A caminho de se tornar uma moeda conversível internacionalmente, o yuan chinês, ou renminbi, deverá em dez anos responder por 10% do comércio mundial, e 8% das reservas em moeda estrangeira no mundo, previu o economista Barry Eichengreen, da Universidade da Califórnia, em debate promovido pelo HSBC, à margem do Fórum Econômico Mundial.
A chamada guerra cambial, com a desvalorização de moedas dos países desenvolvidos para garantir competitividade, é um dos debates onipresentes em Davos neste ano; mas os participantes do debate do HSBC concordam que o dólar tão cedo não perderá seu papel privilegiado como referência monetária mundial.
Estudo divulgado pelo economista-chefe do HSBC, Stephen King, indica que a China já negocia 10,5% de suas transações comerciais externas em yuan, um salto desde 2010, quando os negócios em moeda nacional respondiam por menos de 3% do comércio chinês com o mundo. "A previsão é de que, em cinco anos, o yuan será totalmente conversível", disse King. Para Eichengreen, a internacionalização da moeda chinesa está "ainda em seus estágios relativamente iniciais", sem ter cumprido os pré-requisitos para a tarefa.
"São importantes três pré-requisitos: escala, liquidez e internacionalização do mercado doméstico", listou Eichengreen. A China tem grande escala, mas há dúvidas sobre a disposição em aproveitar essa vantagem, e tanto a liquidez (facilidade de realizar transações) quanto a internacionalização são questões ainda em aberto, comentou o economista. Ao defender cuidado na exposição do mercado doméstico da China à liberalização financeira, Eichengreen entrou em uma discussão com outro debatedor, o ex-vice-diretor-gerente do Fundo Monetário Internacional (FMI) John Lipsky, para quem a liberalização pode servir de impulso para modernização do sistema financeiro da China.

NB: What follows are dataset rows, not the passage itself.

(** Where the body writes only within the session, nothing is left at all. *)
Lemma aexit_unchanged P w w1 n :
  forallb (fun m => negb (str_in m outside_session)) P = true →
  ((∀ n, n ∉ P → w_db w1 n = w_db w n) ∧ unsessioned_in (unsessioned_of P) w w1 ∧
   w_auth w1 = w_auth w ∧ w_guards w1 = w_guards w) →
  w_db (__aexit__ (Uow true true false) w w1) n = w_db w n.
Proof.
  intros HP Hf. destruct (str_in n outside_session) eqn:E; [|by eapply aexit_restores].
  apply (frame_aexit P (Uow true true false)) in Hf as [Hd _]. apply Hd. intros Hin.
  rewrite forallb_forall in HP.
  assert (negb (str_in n outside_session) = true) as Ho by (by apply HP, list_elem_of_In). by rewrite E in Ho.
Qed.

Lemma frame_uow {A} P cl (body : bool → M (world C) A) :
  (∀ b, frame P (body b)) → frame P (with_uow cl body).
Proof.
  intros Hb w r w' Hw. unfold with_uow in Hw.
  destruct (__aenter__ cl) as [u|e]; [|by apply (frame_raise P e w r w')].
  destruct (body (u_session u) w) as [r1 w1] eqn:E. pose proof (Hb _ _ _ _ E) as Hf.
  destruct r1; simplify_eq; exact (frame_aexit _ _ _ _ Hf).
Qed.

(** In a transaction an exception leaves the database as it was, apart from what
    was written without its session. *)
Lemma with_uow_raise {A} P cl (body : bool → M (world C) A) w e w' :
  transactional cl → (∀ b, frame P (body b)) → with_uow cl body w = (Raise e, w') →
  ∀ n, str_in n outside_session = false → w_db w' n = w_db w n.
Proof.
  unfold transactional, with_uow. intros -> Hb Hw n Hn. cbn [u_session] in Hw.
  destruct (body true w) as [[a|e'] w1] eqn:E; simplify_eq. exact (aexit_restores P _ _ _ (Hb _ _ _ _ E) Hn).
Qed.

"Se a política for manter a economia fechada até ter padrões financeiros internacionais, isso nunca vai acontecer", criticou Lipsky, para quem a pressão criada com a abertura financeira serviria para apressar as reformas no setor financeiro, trazendo para o sistema operações hoje realizadas fora do mercado bancário, potencialmente danosas à economia por sua falta de transparência. "Como a posição maciça que a China tem em reservas não pode ser ameaçada, sua estabilidade não pode ser desafiada pela especulação", argumentou.
Para Eichengreen, uma abertura precipitada poderia trazer turbulências inconvenientes não só ao mercado bancário, mas também a outros mercados, como o habitacional. A China vem construindo gradualmente espaço para a internacionalização do yuan, permitindo seu uso em operações comerciais, mas tem de completar tarefas como a desburocratização e redução do custo de negociar na moeda local, disse o economista. Só países com forte supervisão e regulação garantem a conversibilidade de suas moedas, acrescentou.

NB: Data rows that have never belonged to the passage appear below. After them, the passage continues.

Lemma frame_finalize_core sid a n :
  frame lifecycle_collections (_finalize_session_canonical_core (C:=C) clock has_finalizer sid a n).
Proof. unfold _finalize_session_canonical_core, _execute_authorized_write, _sync_session_projection. solve_frame. Qed.
End request_frames.

(** ** Sequences of requests *)

(** The requests of the lifecycle service. *)
Inductive request :=
| RCreate (has_session : bool) (session_doc : doc) (username : string)
| RTransition (has_session : bool) (session_id target actor : string) (note : option string) (expected : option Z)
| RTotals (session_id : string) (totals : doc) (expected : option Z) (actor : string) (sync : bool)
| RFields (session_id : string) (fields : doc) (expected : option Z) (actor : string)
| RPin (session_id : string) (logic_version logic_scope : option string) (expected : option Z) (actor : string)
| RFinalize (has_session : bool) (session_id actor : string) (note : option string)
| ROwnership (session_id : string) (set_fields ownership_event : doc)
| RSnapshot (session_id : string) (snapshot : doc) (actor : string)
| RRecountCreate (has_session : bool) (recount : doc) (actor : string)
| RRecountTransition (has_session : bool) (recount_id target actor : string) (fields : doc).

Section runs.
Context {C : Type} `{Mongo C}.
Context (clock : nat → Z) (strict_mode write_logs has_finalizer : bool).
Context (object_id : string → option string) (cl : client).

Definition dropped {A} (m : M (world C) A) : M (world C) unit := do _ <- m ;; ret tt.

Definition handle (r : request) : M (world C) unit :=
  match r with
  | RCreate b d u => dropped (create_session clock strict_mode write_logs cl b d u)
  | RTransition b s t a n e =>
      dropped (transition_session clock strict_mode write_logs cl b s t a n e)
  | RTotals s t e a sync => update_session_totals clock s t e a sync
  | RFields s f e a => update_session_fields clock s f e a
  | RPin s lv ls e a => persist_logic_pin clock s lv ls e a
  | RFinalize b s a n => dropped (finalize_session_canonical clock has_finalizer cl b s a n)
  | ROwnership s f event => apply_ownership_transition s f event
  | RSnapshot s d a => dropped (record_session_snapshot clock s d a)
  | RRecountCreate b d a => dropped (create_recount_request clock cl b d a)
  | RRecountTransition b i t a f =>
      dropped (transition_recount_request clock object_id cl b i t a f)
  end.

(** Updates do not rewrite session keys, a created session has fresh text ids,
    and an ownership transition, which leaves the checks of the state to its
    caller, is asked for of a session that is open. *)
Definition request_ok (c : C) (r : request) : Prop :=
  match r with
  | RTotals _ t _ _ _ => session_fields_ok t = true
  | RFields _ f _ _ => session_fields_ok f = true
  | ROwnership s f _ =>
      str_in "id" (map fst f) = false ∧ str_in "session_id" (map fst f) = false ∧
      ∀ d, find_one (_lookup s) c = Some d → is_finalized_session d = false
  | RCreate _ d _ =>
      ∃ i j, created_id d = VStr i ∧ created_session_id d = VStr j ∧
        ∀ e, e ∈ contents c → matches (_lookup i) e = false ∧ matches (_lookup j) e = false
  | _ => True
  end.

Inductive request_step (w w' : world C) : Prop :=
| do_request r res : request_ok (w_db w "sessions") r → handle r w = (res, w') → request_step w w'.
End runs.

Section invariants.
Context {C : Type} `{MongoLaws C}.
Context (clock : nat → Z) (strict_mode write_logs has_finalizer : bool).
Context (object_id : string → option string) (cl : client).
Implicit Types (w : world C) (c : C) (d s : doc).

(** What one request does to the sessions. *)
Inductive any_step c c' : Prop :=
| any_session sid : sessions_step sid c c' → any_step c c'
| any_create d i j :
    get "id" d = VStr i → get "session_id" d = VStr j →
    (∀ e, e ∈ contents c → matches (_lookup i) e = false ∧ matches (_lookup j) e = false) →
    contents c' ≡ₚ d :: contents c → any_step c c'
| any_ownership d d' rest :
    contents c ≡ₚ d :: rest → is_finalized_session d = false →
    get "id" d' = get "id" d → get "session_id" d' = get "session_id" d →
    contents c' ≡ₚ d' :: rest → any_step c c'.

Lemma any_step_ok c c' : any_step c c' → sessions_ok c → sessions_ok c'.
Proof.
  intros [sid Hs | d i j Hi Hj Hfresh Hc' | d d' rest Hc _ Hi Hj Hc'] Hok; [by apply (sessions_step_ok sid c)| |].
  2: { destruct Hok as [Hids Hu]. assert (ids_plain d) as Hd by (apply Hids; rewrite Hc; left).
    assert (ids_plain d') as Hd' by (unfold ids_plain; by rewrite Hi, Hj). split.
    - intros e He. rewrite Hc' in He. apply elem_of_cons in He as [->|He]; [done|]. apply Hids. rewrite Hc. by right.
    - intros sid. apply (at_most_one_replace _ c c' d d' rest); [done..| |apply Hu].
      by rewrite !lookup_matches, Hi, Hj. }
  assert (ids_plain d) as Hp by (unfold ids_plain; by rewrite Hi, Hj).
  destruct Hok as [Hids Hu]. split.
  - intros e He. rewrite Hc' in He. apply elem_of_cons in He as [->|He]; auto.
  - intros sid. unfold at_most_one. rewrite Hc', filter_cons.
    destruct (decide (matches (_lookup sid) d = true)) as [Hm|]; [|apply Hu].
    rewrite lookup_matches, Hi, Hj in Hm by done. simpl in Hm.
    assert (∀ e, e ∈ contents c → matches (_lookup sid) e = false) as Hn.
    { intros e He. destruct (Hfresh e He). apply orb_true_iff in Hm as [Hm|Hm]; bool_hyps; by subst. }
    apply count_zero in Hn. rewrite count_spec in Hn. simpl. lia.
Qed.

Lemma any_step_finalized c c' s :
  any_step c c' → s ∈ contents c → is_finalized_session s = true → s ∈ contents c'.
Proof.
  intros [sid Hs | d i j _ _ _ Hc' | d d' rest Hc Ho _ _ Hc'] Hin Hf; [by apply (sessions_step_finalized sid c)|by rewrite Hc'; right|].
  rewrite Hc in Hin. rewrite Hc'. apply elem_of_cons in Hin as [->|Hin]; [congruence | by right].
Qed.

Lemma steps_dropped {A} sid (m : M (world C) A) w : steps sid m w → steps sid (dropped m) w.
Proof. intros Hm. apply steps_bind_post; [done|]. intros a. apply frame_ret. Qed.

Lemma steps_session {A} sid P (b : bool) (m : M (world C) A) w :
  frame P m → steps sid m w → steps sid (if b then m else with_uow cl (fun _ => m)) w.
Proof. intros Hf Hm. destruct b; [done|]. by eapply steps_uow. Qed.

Lemma create_any (b : bool) session_doc user w r w' :
  request_ok (w_db w "sessions") (RCreate b session_doc user) →
  create_session clock strict_mode write_logs cl b session_doc user w = (r, w') →
  any_step (w_db w "sessions") (w_db w' "sessions").
Proof.
  intros (i & j & Hi & Hj & Hf) Hc.
  assert (∀ r w', _create_session clock strict_mode write_logs session_doc user w = (r, w') →
    any_step (w_db w "sessions") (w_db w' "sessions")) as Hcore.
  { intros r1 w1 Hm. apply create_cases in Hm as [Hp | (x & t & Hp)].
    - by apply (any_session _ _ ""), step_same.
    - destruct (created_ids session_doc t x) as [H1 H2].
      refine (any_create _ _ _ i j _ _ Hf Hp); apply get_bson_str; congruence. }
  unfold create_session in Hc. destruct b; [by apply (Hcore r)|].
  revert r w' Hc. apply relates_same, (relates_uow _ _ (fun c => any_session c c "" (step_refl "" c)) cl lifecycle_collections); intros _;
    [apply frame_create | by apply relates_same].
Qed.

Lemma ownership_any sid f event w r w' :
  sessions_ok (w_db w "sessions") → request_ok (w_db w "sessions") (ROwnership sid f event) →
  apply_ownership_transition sid f event w = (r, w') → any_step (w_db w "sessions") (w_db w' "sessions").
Proof.
  intros [_ Hu] (Hid & Hsid & Hopen) Ha. unfold apply_ownership_transition, bind at 1, raise_if in Ha.
  destruct (is_empty f); [unfold raise in Ha; simplify_eq; by apply (any_session _ _ ""), step_same|].
  cbv zeta in Ha. unfold ret at 1 in Ha. cbv beta iota in Ha.
  set (u := Upd f [] _ []) in Ha. unfold bind in Ha. rewrite authorized_update in Ha. unfold ret in Ha. simplify_eq.
  rewrite set_coll_same. destruct (find_one (_lookup sid) (w_db w "sessions")) as [e|] eqn:E.
  - pose proof E as [He Hm]%find_one_some.
    destruct (update_one_some (_lookup sid) u (w_db w "sessions")) as (d & rest & Hc & Hd & Hc' & _); [by exists e|].
    assert (∀ k, str_in k (map fst f) = false → k ≠ "ownership_events" → get k (apply_update u d) = get k d) as Hk.
    { intros k Hk%str_in_false Hne. apply get_apply_other. unfold update_keys, u. cbn [u_set u_inc u_push u_unset map app].
      rewrite elem_of_app, app_nil_r. intros [Hin|Hin]; [done|]. destruct (is_empty event); cbn [map fst] in Hin;
        [by apply elem_of_nil in Hin | by apply list_elem_of_singleton in Hin]. }
    refine (any_ownership _ _ d _ rest Hc _ (Hk _ Hid _) (Hk _ Hsid _) Hc'); [|done..].
    apply Hopen. f_equal. apply (at_most_one_eq (_lookup sid) (w_db w "sessions")); [apply Hu|done|rewrite Hc; left|done..].
  - apply (any_session _ _ ""), step_same. by rewrite update_one_none by (by apply find_one_none).
Qed.

Lemma request_any r w res w' :
  sessions_ok (w_db w "sessions") → request_ok (w_db w "sessions") r →
  handle clock strict_mode write_logs has_finalizer object_id cl r w = (res, w') →
  any_step (w_db w "sessions") (w_db w' "sessions").
Proof.
  intros Hok Hr Hh. assert (∀ sid, steps sid (handle clock strict_mode write_logs has_finalizer object_id cl r) w →
    any_step (w_db w "sessions") (w_db w' "sessions")) as Hstep.
  { intros sid Hs. apply (any_session _ _ sid). by apply (Hs res). }
  destruct r; simpl in *.
  - unfold dropped, bind in Hh.
    destruct (create_session _ _ _ _ _ _ _ w) as [[a|e] w1] eqn:E; unfold ret in Hh; simplify_eq;
      by apply (create_any _ _ _ _ _ _ Hr E).
  - eapply (Hstep session_id), steps_dropped, steps_session; [apply frame_transition_core | by apply steps_transition].
  - apply (Hstep session_id). by apply steps_totals.
  - apply (Hstep session_id). by apply steps_fields.
  - apply (Hstep session_id). apply steps_fields; [done | reflexivity].
  - eapply (Hstep session_id), steps_dropped, steps_session; [apply frame_finalize_core | by apply steps_finalize].
  - by eapply ownership_any.
  - apply (Hstep session_id), steps_dropped, steps_frame, frame_snapshot.
  - eapply (Hstep ""), steps_dropped, steps_session; [|apply steps_frame]; apply frame_recount_create.
  - eapply (Hstep ""), steps_dropped, steps_session; [|apply steps_frame]; apply frame_recount_transition.
Qed.
End invariants.

(** ** Finalization seals the count lines *)

(** Status fields of a count line are text or absent. *)
Definition text_or_none (v : val) : bool := match v with VNone | VStr _ => true | _ => false end.
Definition line_ok (d : doc) : Prop :=
  text_or_none (get "status" d) = true ∧ text_or_none (get "approval_status" d) = true.

Definition sealed (d : doc) : Prop := is_count_line_locked d = true ∨ is_superseded_count_line d = true.

Lemma line_status_text d s : get "status" d = VStr s → line_status d = normalize_count_line_status (VStr s).
Proof. unfold line_status. by intros ->. Qed.

Lemma get_nonempty k d : get k d ≠ VNone → is_empty d = false.
Proof. by destruct d. Qed.

(** A line that the finalizer passes over and that does not block is sealed. *)
Lemma passed_over_sealed d :
  is_blocking_finalization d = false →
  (∃ s, get "status" d = VStr s ∧ str_in s ["locked"; "SUPERSEDED"; "superseded"] = true) ∨
  (∃ s, get "approval_status" d = VStr s ∧ str_in s ["REJECTED"; "NEEDS_REVIEW"] = true) →
  sealed d.
Proof.
  unfold is_blocking_finalization, sealed. intros Hb Hs.
  destruct (is_superseded_count_line d) eqn:E1; [by right|].
  destruct (is_count_line_locked d) eqn:E2; [by left|]. exfalso.
  destruct (str_in (line_status d) BLOCKING_COUNT_LINE_STATUSES); [done|].
  destruct (recount_open d); [done|]. destruct Hs as [(s & Hs & Hin) | (s & Hs & Hin)].
  - assert (is_empty d = false) as He by (apply (get_nonempty "status"); by rewrite Hs).
    unfold is_superseded_count_line, is_count_line_locked in *. rewrite He in *.
    rewrite !(line_status_text d s Hs) in *.
    apply str_in_spec in Hin. repeat (apply elem_of_cons in Hin as [-> | Hin]);
      [by destruct (truthy (get "finalized_at" d)) | done | done | by apply elem_of_nil in Hin].
  - unfold line_approval in Hb. rewrite Hs in Hb. apply str_in_spec in Hin.
    repeat (apply elem_of_cons in Hin as [-> | Hin]); [done | done | by apply elem_of_nil in Hin].
Qed.

Lemma text_in v l : text_or_none v = true → str_in (to_str (por v (VStr ""))) l = true →
  str_in "" l = false → ∃ s, v = VStr s ∧ str_in s l = true.
Proof.
  destruct v; try done; intros _ Hin Hne; [change (str_in "" l = true) in Hin; congruence|].
  unfold por in Hin. destruct (truthy (VStr s)); [by eexists|].
  change (str_in "" l = true) in Hin. congruence.
Qed.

Tanto Eichengreen quanto Lipsky mostraram-se pouco impressionados com a perspectiva de impulso adicional à moeda chinesa com a criação de um banco dos Brics (o grupo formado por Brasil, Rússia, China, Índia e África do Sul). Também não veem muito efeito no fundo comum de reservas que Brasil e China devem anunciar em março, durante a reunião dos Brics. Embora garantam mais sustentação ao yuan, esses acordos, chamados swap de moedas, têm sido assinados pela China com parceiros na Ásia sem efeitos práticos até agora, avaliou Eichengreen.
Os economistas concordam que o dólar não sofre ameaças como moeda dominante no mercado internacional, apesar do crescimento de importância das moedas dos países emergentes (Eichengreen previu que a rúpia indiana e o real brasileiro devem se tornar conversíveis internacionalmente em 25 anos). "O que joga em favor do dólar é a falta de alternativas viáveis", argumentou Eichengreen. Em toda crise, mesmo nos EUA, as pessoas ainda correm para o dólar em busca de segurança, embora haja dúvidas, hoje, sobre a capacidade política americana de enfrentar os problemas da economia no país, afirmou Eichengreen.
Além disso, a moeda americana, usada como referência em 65% das reservas internacionais, não teria como ser abandonada em grande velocidade e volume pelos países que a usam hoje sem provocar efeitos negativos no comércio para esses mesmos países, comentou Lipsky.